**WHAT THE TASK ASKS:**
The lines from the start of the records through the one containing "RetryItems : Z; RetryBytes" are to be transcribed exactly, and nothing else.

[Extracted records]

________

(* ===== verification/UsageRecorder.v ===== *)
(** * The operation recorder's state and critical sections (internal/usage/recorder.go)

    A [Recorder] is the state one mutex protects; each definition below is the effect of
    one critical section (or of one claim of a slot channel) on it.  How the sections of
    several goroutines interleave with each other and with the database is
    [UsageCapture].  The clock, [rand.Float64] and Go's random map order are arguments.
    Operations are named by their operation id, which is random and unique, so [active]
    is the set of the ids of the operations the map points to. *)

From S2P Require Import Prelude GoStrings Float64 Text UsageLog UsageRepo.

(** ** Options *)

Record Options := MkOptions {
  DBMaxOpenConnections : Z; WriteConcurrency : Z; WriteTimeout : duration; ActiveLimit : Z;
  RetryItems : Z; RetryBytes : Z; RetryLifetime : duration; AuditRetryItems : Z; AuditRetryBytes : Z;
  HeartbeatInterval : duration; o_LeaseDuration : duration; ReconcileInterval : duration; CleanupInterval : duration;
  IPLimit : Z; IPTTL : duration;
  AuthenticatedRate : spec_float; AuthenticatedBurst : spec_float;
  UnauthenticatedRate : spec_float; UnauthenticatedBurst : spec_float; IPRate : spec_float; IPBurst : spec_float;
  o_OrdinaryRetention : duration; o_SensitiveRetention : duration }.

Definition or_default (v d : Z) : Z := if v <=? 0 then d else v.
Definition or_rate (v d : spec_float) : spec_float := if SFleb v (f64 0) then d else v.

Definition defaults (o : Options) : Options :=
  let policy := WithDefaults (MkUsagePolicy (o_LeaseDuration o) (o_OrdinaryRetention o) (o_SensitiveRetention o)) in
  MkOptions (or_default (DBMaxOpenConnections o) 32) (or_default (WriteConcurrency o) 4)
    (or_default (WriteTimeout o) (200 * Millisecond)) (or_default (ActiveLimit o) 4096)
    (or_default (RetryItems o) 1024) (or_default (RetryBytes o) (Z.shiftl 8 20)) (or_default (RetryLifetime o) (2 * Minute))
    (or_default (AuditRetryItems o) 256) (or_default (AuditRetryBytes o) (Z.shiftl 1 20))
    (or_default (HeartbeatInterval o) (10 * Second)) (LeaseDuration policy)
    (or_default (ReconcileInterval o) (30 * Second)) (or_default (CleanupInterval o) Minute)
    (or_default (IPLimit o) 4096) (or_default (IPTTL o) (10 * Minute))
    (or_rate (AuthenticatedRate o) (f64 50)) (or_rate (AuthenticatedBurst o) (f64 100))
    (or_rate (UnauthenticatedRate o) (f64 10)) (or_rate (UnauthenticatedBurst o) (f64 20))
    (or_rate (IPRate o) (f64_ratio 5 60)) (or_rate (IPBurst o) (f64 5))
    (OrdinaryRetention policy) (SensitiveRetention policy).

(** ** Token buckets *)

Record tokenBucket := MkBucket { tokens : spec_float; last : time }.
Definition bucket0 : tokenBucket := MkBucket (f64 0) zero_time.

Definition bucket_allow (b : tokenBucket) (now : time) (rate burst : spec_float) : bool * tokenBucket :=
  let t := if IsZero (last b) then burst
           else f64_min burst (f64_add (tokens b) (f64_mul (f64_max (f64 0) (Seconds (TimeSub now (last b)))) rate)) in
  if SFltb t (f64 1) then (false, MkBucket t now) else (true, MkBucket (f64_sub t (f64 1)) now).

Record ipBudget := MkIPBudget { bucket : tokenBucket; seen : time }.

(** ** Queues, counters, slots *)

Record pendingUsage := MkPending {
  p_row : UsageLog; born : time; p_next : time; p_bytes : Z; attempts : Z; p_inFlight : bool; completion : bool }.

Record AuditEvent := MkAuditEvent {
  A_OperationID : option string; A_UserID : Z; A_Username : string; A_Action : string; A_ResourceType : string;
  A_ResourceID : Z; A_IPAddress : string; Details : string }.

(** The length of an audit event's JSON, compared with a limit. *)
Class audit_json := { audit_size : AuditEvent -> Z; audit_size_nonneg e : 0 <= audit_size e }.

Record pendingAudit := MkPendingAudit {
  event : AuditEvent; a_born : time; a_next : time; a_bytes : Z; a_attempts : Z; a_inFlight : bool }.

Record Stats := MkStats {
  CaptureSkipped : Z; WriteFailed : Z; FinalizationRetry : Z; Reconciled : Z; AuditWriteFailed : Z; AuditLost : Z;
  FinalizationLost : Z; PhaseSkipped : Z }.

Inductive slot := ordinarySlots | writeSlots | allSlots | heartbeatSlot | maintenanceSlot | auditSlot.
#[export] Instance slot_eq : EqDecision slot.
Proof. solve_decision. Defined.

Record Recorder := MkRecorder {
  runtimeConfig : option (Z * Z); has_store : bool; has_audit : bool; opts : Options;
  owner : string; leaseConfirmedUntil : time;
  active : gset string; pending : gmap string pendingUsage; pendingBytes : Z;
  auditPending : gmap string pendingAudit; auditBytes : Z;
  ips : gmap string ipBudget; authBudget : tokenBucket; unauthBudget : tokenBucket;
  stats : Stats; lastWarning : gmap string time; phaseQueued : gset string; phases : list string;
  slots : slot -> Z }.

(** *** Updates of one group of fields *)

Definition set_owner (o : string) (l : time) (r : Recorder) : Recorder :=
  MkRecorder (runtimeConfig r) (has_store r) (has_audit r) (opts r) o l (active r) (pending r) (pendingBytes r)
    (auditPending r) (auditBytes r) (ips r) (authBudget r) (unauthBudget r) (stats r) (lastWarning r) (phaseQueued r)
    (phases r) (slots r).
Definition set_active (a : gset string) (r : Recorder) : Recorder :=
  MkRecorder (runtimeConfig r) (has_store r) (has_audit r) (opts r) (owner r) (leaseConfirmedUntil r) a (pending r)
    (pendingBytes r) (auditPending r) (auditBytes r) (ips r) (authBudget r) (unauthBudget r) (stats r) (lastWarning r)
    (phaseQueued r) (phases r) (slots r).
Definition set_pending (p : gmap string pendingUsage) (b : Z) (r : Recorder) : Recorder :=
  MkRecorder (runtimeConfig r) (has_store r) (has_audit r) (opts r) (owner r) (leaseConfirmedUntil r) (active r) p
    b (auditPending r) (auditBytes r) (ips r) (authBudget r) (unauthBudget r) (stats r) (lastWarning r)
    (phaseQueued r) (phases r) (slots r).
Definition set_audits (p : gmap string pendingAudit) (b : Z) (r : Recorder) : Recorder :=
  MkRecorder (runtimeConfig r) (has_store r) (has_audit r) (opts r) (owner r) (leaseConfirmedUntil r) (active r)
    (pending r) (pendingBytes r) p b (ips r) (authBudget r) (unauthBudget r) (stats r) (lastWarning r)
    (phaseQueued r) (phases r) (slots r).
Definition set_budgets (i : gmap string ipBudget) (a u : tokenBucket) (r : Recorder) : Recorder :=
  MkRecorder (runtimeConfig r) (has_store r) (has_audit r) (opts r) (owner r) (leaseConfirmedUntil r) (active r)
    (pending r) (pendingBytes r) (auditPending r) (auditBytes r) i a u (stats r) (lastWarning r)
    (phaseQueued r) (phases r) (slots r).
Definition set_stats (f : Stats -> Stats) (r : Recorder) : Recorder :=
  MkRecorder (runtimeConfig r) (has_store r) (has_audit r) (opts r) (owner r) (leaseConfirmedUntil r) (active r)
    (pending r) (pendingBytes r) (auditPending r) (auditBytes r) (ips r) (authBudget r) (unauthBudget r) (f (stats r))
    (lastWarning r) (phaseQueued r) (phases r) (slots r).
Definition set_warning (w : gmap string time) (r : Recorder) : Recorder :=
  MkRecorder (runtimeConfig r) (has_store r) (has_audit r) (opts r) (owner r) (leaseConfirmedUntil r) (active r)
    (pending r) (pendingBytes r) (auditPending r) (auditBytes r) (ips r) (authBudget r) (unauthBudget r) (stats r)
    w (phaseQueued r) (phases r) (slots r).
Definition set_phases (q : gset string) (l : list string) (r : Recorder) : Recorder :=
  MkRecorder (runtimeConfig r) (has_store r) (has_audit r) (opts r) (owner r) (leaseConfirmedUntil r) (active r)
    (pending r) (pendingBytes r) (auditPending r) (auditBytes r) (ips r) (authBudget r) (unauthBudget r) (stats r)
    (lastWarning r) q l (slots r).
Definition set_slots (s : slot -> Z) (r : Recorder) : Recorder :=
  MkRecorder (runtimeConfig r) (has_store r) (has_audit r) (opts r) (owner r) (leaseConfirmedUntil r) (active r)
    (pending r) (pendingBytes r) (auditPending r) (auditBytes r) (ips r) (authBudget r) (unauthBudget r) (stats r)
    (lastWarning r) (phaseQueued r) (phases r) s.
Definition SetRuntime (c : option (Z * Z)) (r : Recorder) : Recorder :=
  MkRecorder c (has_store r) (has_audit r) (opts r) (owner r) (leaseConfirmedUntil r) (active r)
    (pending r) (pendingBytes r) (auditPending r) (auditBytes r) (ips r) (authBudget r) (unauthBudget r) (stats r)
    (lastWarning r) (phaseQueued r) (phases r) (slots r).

________

**WRITTEN ANSWER:**
(* ===== verification/UsageRecorder.v ===== *)
(** * The operation recorder's state and critical sections (internal/usage/recorder.go)

    A [Recorder] is the state one mutex protects; each definition below is the effect of
    one critical section (or of one claim of a slot channel) on it.  How the sections of
    several goroutines interleave with each other and with the database is
    [UsageCapture].  The clock, [rand.Float64] and Go's random map order are arguments.
    Operations are named by their operation id, which is random and unique, so [active]
    is the set of the ids of the operations the map points to. *)

From S2P Require Import Prelude GoStrings Float64 Text UsageLog UsageRepo.

(** ** Options *)

Record Options := MkOptions {
  DBMaxOpenConnections : Z; WriteConcurrency : Z; WriteTimeout : duration; ActiveLimit : Z;
  RetryItems : Z; RetryBytes : Z; RetryLifetime : duration; AuditRetryItems : Z; AuditRetryBytes : Z;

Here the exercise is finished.